Pourquoi les pays en voie de développement devraient construire à leur tour de grosses centrales électriques, souvent au charbon, et des réseaux électriques maillant l’ensemble des territoires, au moment même ou les énergies distribuées, notamment solaires, permettent de ne pas le faire, et d’économiser des infrastructures astronomiquement chères ?

“Nous nous asphyxions”

Pourquoi devraient-ils s’électrifier au charbon quand le solaire et l’éolien deviennent les sources électriques les plus compétitives ? Pourquoi le modèle électrique centralisé serait encore bon pour les pays pauvres quand le géant allemand de l’énergie E.ON s’en désengage, le qualifiant d’obsolète ?

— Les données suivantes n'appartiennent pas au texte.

(** * MediCare backend: appointment lifecycle and patient-status synchronisation

    A shallow embedding of the request handlers of
    [controllers/appointmentController.js] ([bookAppointment],
    [updateAppointmentStatus], [createAppointment],
    [updateTreatmentOutcome]), of the follow-up creation of
    [controllers/reportController.js] ([createReport]), of the no-show sweep
    [scripts/updateMissedAppointments.js] and of [utils/activityService.js],
    over an explicit document store.

    Modelling conventions.
    - A MongoDB collection is a list of documents in insertion order;
      [findOne] returns the first match, [findById] the first document with
      that [_id], and a save replaces the documents carrying the saved [_id].
    - ObjectIds are natural numbers, so a malformed id is excluded by typing
      ([mongoose.Types.ObjectId.isValid] always holds).
    - Every [new Date()] evaluated while one request is served reads the same
      instant [now] (milliseconds since the epoch).
    - Only the patient collection can be made to fail on demand
      ([patient_lookup_fails], [patient_save_fails]); the other collections
      reject a write only through the validation of their Mongoose schema.
    - A handler is a computation in [M]: it threads the store and may throw;
      what was written before a throw stays written, as no handler runs in a
      transaction.
    - A document built by a lookup carries the defaults of its schema for
      the paths the store lacks ([Appointment_hydrate], [Patient_hydrate]);
      a [save] of that document validates it and writes the filled paths,
      an update by [findByIdAndUpdate] writes the named paths only. *)

From Stdlib Require Import ZArith List Ascii String Bool Arith Lia.
Import ListNotations.
Local Open Scope string_scope.

Definition ObjectId := nat.

(** ** JavaScript truthiness of the request fields the handlers test *)

Definition truthy (o : option string) : bool :=
  match o with
  | Some s => negb (s =? "")
  | None => false
  end.

(** [o || d] on an optional string. *)
Definition or_else (o : option string) (d : string) : string :=
  match o with
  | Some s => if s =? "" then d else s
  | None => d
  end.

(** [o || p] where the fallback may itself be absent. *)
Definition or_opt (o p : option string) : option string :=
  if truthy o then o else p.

Definition mem_str (s : string) (l : list string) : bool :=
  existsb (String.eqb s) l.

(** ** Enumerations of the schemas *)

Inductive AppointmentStatus :=
  pending | confirmed | cancelled | completed | not_appeared.

Definition status_name (s : AppointmentStatus) : string :=
  match s with
  | pending => "pending"
  | confirmed => "confirmed"
  | cancelled => "cancelled"
  | completed => "completed"
  | not_appeared => "not_appeared"
  end.

(** The [enum] validator of [appointmentSchema.status]. *)
Definition parse_status (s : string) : option AppointmentStatus :=
  if s =? "pending" then Some pending
  else if s =? "confirmed" then Some confirmed
  else if s =? "cancelled" then Some cancelled
  else if s =? "completed" then Some completed
  else if s =? "not_appeared" then Some not_appeared
  else None.

Definition status_eqb (a b : AppointmentStatus) : bool :=
  match a, b with
  | pending, pending | confirmed, confirmed | cancelled, cancelled
  | completed, completed | not_appeared, not_appeared => true
  | _, _ => false
  end.

Inductive TreatmentOutcome := successful | partial | unsuccessful | ongoing.

Definition outcome_name (o : TreatmentOutcome) : string :=
  match o with
  | successful => "successful"
  | partial => "partial"
  | unsuccessful => "unsuccessful"
  | ongoing => "ongoing"
  end.

(** [validOutcomes] of [updateTreatmentOutcome], which is also the [enum] of
    [appointmentSchema.treatmentOutcome]. *)
Definition validOutcomes : list string :=
  ["successful"; "partial"; "unsuccessful"; "ongoing"].

Definition parse_outcome (s : string) : option TreatmentOutcome :=
  if s =? "successful" then Some successful
  else if s =? "partial" then Some partial
  else if s =? "unsuccessful" then Some unsuccessful
  else if s =? "ongoing" then Some ongoing
  else None.

Inductive PatientStatus := active | inactive.

Definition patient_status_eqb (a b : PatientStatus) : bool :=
  match a, b with
  | active, active | inactive, inactive => true
  | _, _ => false
  end.

(** ** Documents *)

Module Appointment.
(** [models/Appointment.js].  [checkInTime] and [consultationStartTime] are
    no paths of the schema, so Mongoose's strict mode drops them from every
    write; they are left out. *)
Record t := mk {
  _id : ObjectId;
  patientId : ObjectId;
  doctorId : ObjectId;
  hospitalId : ObjectId;
  date : string;
  time : string;
  type : string;
  status : AppointmentStatus;
  noShowReason : string;
  notes : option string;
  diagnosis : option string;
  disease : option string;
  treatmentOutcome : option TreatmentOutcome;
  treatmentEndDate : option Z;
  isFollowUp : bool;
  needsTimeSlot : bool;
  originalAppointmentId : option ObjectId;
  relatedReportId : option ObjectId
}.

Definition set_status (s : AppointmentStatus) (a : t) : t :=
  mk (_id a) (patientId a) (doctorId a) (hospitalId a) (date a) (time a)
     (type a) s (noShowReason a) (notes a) (diagnosis a) (disease a)
     (treatmentOutcome a) (treatmentEndDate a) (isFollowUp a)
     (needsTimeSlot a) (originalAppointmentId a) (relatedReportId a).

Pourquoi les pays en voie de développement devraient, comme nous l’avons fait, construire des bâtiments peu efficaces pour les reconstruire ou les rénover à grand frais dans trente ans, alors que nous savons construire aujourd’hui des immeubles qui produisent plus d’énergie qu’ils n’en consomment, et qu’ils sont moins chers ?

Pourquoi les villes des pays en voie de développement devraient se ruiner en infrastructures routières et en millions de voitures quand nous avons compris que la vitesse moyenne d’une voiture en ville n’est pas supérieure à celle d’un vélo, que nous y perdons tout notre temps et notre argent, que nous nous asphyxions, que nous rendons la ville invivable ?

“Une fausse modernité qui n’offre plus de projet collectif”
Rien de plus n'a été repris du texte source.